_Problem statement_: Determine how many lines in the listing below contain the word "mkBeside", then state that number by itself.

------ Data for processing

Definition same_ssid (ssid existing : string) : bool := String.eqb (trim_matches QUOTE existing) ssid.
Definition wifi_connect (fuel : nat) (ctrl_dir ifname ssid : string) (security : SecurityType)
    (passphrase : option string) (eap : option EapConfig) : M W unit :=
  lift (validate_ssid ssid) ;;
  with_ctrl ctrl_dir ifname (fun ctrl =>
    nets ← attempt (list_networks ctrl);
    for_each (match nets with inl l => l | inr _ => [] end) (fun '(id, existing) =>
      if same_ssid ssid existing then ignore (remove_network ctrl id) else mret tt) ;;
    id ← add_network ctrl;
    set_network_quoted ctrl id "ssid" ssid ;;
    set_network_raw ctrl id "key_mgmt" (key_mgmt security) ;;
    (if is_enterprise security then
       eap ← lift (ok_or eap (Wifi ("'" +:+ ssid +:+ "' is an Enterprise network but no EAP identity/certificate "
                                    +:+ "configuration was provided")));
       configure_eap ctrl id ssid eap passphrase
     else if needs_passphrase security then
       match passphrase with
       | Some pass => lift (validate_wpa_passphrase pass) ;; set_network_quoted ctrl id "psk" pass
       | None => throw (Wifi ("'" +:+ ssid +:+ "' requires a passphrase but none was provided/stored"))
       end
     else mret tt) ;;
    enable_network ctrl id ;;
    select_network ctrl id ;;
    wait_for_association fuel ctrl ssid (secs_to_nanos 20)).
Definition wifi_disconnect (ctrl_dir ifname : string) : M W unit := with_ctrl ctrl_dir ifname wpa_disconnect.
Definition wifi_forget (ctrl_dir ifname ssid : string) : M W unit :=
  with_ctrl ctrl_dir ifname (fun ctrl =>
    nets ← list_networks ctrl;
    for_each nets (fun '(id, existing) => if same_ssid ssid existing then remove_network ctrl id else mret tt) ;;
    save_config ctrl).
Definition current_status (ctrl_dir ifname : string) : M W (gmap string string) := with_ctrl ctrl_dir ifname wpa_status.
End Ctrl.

------------
------ Data for processing

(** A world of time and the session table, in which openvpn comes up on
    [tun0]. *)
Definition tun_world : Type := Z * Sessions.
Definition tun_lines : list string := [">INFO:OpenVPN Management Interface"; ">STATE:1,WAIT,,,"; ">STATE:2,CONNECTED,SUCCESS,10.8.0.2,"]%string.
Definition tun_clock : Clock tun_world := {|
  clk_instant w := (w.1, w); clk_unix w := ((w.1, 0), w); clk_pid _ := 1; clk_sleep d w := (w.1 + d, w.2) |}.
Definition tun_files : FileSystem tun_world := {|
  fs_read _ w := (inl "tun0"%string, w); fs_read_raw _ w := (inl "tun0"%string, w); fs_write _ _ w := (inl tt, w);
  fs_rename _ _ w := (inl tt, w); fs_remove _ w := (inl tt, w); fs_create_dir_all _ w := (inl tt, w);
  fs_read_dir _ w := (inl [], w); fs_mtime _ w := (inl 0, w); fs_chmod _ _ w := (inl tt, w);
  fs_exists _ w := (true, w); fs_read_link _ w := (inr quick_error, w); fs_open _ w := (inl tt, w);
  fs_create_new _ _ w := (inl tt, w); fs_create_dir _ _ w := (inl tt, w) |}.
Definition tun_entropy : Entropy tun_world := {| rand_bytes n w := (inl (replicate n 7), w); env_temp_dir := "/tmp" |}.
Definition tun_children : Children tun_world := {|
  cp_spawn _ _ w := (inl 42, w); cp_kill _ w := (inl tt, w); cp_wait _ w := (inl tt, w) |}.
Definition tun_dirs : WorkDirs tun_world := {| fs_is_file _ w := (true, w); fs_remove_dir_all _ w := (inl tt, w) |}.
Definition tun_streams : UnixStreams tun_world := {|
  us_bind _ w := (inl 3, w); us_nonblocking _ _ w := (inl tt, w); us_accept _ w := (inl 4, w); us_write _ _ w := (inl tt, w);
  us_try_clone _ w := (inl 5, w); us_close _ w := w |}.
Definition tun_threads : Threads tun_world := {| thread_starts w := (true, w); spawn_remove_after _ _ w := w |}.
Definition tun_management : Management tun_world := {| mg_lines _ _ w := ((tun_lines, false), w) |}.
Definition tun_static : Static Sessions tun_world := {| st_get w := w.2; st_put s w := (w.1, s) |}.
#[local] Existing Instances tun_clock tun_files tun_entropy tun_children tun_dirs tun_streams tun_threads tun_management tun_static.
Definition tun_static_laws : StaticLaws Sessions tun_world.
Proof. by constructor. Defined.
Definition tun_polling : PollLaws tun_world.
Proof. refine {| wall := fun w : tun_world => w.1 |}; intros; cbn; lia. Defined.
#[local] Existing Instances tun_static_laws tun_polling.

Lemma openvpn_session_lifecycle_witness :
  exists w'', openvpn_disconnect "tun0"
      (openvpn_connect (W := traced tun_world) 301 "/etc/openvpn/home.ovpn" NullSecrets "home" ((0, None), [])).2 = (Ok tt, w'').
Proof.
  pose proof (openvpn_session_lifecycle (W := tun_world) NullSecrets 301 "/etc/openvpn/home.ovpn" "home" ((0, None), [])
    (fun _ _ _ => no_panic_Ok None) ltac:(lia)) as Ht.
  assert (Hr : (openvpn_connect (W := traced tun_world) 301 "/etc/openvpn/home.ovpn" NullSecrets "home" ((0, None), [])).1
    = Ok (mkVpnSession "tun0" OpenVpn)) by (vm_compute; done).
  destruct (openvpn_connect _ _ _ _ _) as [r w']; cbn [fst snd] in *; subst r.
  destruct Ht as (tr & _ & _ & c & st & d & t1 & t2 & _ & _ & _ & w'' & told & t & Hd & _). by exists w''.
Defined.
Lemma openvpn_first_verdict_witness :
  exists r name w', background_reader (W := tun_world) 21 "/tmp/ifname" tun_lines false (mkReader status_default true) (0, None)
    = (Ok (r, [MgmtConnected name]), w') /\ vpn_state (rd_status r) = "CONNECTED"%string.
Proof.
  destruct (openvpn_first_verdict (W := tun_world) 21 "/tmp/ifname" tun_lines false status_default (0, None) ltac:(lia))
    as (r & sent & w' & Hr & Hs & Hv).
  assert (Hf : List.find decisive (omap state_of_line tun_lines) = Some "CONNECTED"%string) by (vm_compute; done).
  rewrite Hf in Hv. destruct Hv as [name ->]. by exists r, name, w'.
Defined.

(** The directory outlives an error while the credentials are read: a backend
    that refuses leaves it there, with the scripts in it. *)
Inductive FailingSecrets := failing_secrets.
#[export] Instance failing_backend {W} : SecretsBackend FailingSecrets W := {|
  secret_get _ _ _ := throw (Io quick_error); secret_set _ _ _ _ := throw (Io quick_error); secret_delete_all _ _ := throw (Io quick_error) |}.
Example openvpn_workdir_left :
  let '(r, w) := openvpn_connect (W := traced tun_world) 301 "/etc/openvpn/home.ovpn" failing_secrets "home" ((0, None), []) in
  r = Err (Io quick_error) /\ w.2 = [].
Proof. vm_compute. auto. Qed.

------------
------ Data for processing

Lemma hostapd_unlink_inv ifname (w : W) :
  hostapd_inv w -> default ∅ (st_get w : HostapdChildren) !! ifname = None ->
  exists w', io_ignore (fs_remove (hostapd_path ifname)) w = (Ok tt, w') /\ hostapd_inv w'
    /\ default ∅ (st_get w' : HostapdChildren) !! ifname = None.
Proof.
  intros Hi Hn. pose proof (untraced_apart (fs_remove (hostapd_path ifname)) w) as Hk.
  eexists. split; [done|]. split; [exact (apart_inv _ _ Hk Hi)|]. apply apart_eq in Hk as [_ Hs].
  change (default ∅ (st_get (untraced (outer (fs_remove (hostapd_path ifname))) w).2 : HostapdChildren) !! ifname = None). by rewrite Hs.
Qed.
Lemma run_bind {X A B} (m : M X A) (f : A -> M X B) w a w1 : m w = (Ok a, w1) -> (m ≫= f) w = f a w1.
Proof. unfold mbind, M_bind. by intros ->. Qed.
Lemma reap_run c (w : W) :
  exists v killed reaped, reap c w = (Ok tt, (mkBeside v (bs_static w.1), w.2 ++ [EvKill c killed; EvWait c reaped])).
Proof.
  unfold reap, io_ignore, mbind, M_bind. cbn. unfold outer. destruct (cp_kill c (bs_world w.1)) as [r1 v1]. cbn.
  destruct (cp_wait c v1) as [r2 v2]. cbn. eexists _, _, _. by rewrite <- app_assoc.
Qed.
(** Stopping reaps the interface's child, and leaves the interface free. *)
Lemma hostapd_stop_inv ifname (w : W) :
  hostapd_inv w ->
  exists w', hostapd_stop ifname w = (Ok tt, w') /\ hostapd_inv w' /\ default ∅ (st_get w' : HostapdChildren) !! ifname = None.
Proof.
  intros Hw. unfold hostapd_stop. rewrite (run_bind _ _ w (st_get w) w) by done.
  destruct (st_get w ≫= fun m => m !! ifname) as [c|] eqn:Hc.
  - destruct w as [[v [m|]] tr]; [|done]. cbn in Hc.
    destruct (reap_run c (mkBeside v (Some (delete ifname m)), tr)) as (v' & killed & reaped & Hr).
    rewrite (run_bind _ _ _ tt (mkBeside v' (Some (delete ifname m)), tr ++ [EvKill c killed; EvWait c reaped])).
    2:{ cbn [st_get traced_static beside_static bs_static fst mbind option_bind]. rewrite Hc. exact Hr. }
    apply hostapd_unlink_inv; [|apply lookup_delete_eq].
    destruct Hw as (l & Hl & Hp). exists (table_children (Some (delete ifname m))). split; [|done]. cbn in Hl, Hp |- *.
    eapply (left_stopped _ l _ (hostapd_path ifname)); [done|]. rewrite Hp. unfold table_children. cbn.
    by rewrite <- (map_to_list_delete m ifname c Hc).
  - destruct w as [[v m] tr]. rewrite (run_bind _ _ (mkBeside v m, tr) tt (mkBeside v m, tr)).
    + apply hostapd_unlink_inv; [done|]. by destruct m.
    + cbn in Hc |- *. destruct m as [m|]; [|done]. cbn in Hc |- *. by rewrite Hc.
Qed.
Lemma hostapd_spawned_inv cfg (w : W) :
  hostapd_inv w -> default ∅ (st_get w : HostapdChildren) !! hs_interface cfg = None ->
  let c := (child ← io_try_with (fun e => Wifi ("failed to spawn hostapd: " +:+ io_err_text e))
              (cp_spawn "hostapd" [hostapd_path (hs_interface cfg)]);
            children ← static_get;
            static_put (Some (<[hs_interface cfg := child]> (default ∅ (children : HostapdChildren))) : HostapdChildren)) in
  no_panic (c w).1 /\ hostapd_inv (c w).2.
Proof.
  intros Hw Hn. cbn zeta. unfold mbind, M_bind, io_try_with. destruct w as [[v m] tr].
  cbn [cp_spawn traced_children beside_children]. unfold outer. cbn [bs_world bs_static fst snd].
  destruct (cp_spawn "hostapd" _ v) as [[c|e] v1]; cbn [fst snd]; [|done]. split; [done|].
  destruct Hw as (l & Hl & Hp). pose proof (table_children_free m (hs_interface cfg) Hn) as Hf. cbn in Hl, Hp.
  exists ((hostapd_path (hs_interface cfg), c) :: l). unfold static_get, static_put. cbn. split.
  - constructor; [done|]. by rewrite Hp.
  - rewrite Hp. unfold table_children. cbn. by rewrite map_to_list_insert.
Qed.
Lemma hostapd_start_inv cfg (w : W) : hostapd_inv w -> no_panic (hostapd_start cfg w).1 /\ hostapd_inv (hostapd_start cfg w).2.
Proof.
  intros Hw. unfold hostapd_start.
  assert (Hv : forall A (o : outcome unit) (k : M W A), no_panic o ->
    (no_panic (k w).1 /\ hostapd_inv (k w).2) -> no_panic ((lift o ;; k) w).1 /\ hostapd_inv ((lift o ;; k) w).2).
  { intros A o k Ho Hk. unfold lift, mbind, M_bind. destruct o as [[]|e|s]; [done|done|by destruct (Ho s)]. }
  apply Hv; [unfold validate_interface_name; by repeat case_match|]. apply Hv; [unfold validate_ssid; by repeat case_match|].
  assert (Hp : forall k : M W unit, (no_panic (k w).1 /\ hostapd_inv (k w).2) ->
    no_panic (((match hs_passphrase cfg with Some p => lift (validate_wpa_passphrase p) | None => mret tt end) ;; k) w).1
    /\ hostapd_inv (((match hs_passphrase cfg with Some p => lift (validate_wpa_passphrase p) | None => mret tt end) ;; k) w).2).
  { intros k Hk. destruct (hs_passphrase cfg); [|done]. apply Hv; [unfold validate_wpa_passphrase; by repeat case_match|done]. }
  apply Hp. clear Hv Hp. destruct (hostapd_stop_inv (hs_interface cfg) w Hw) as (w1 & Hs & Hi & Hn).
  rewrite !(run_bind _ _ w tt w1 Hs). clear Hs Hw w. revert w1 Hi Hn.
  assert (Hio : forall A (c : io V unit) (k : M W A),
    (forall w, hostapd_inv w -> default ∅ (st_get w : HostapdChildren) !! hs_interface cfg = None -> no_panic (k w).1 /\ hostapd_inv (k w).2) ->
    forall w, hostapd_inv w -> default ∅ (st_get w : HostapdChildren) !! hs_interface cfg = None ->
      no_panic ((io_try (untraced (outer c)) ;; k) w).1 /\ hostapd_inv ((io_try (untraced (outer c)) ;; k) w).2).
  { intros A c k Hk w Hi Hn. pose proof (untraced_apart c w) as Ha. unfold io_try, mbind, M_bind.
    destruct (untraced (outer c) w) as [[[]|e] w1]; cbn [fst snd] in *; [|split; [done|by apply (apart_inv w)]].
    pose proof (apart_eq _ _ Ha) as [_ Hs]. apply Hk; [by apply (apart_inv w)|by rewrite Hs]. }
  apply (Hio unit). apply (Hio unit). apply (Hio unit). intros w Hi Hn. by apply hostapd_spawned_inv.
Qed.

------------

_Output of the task_: 4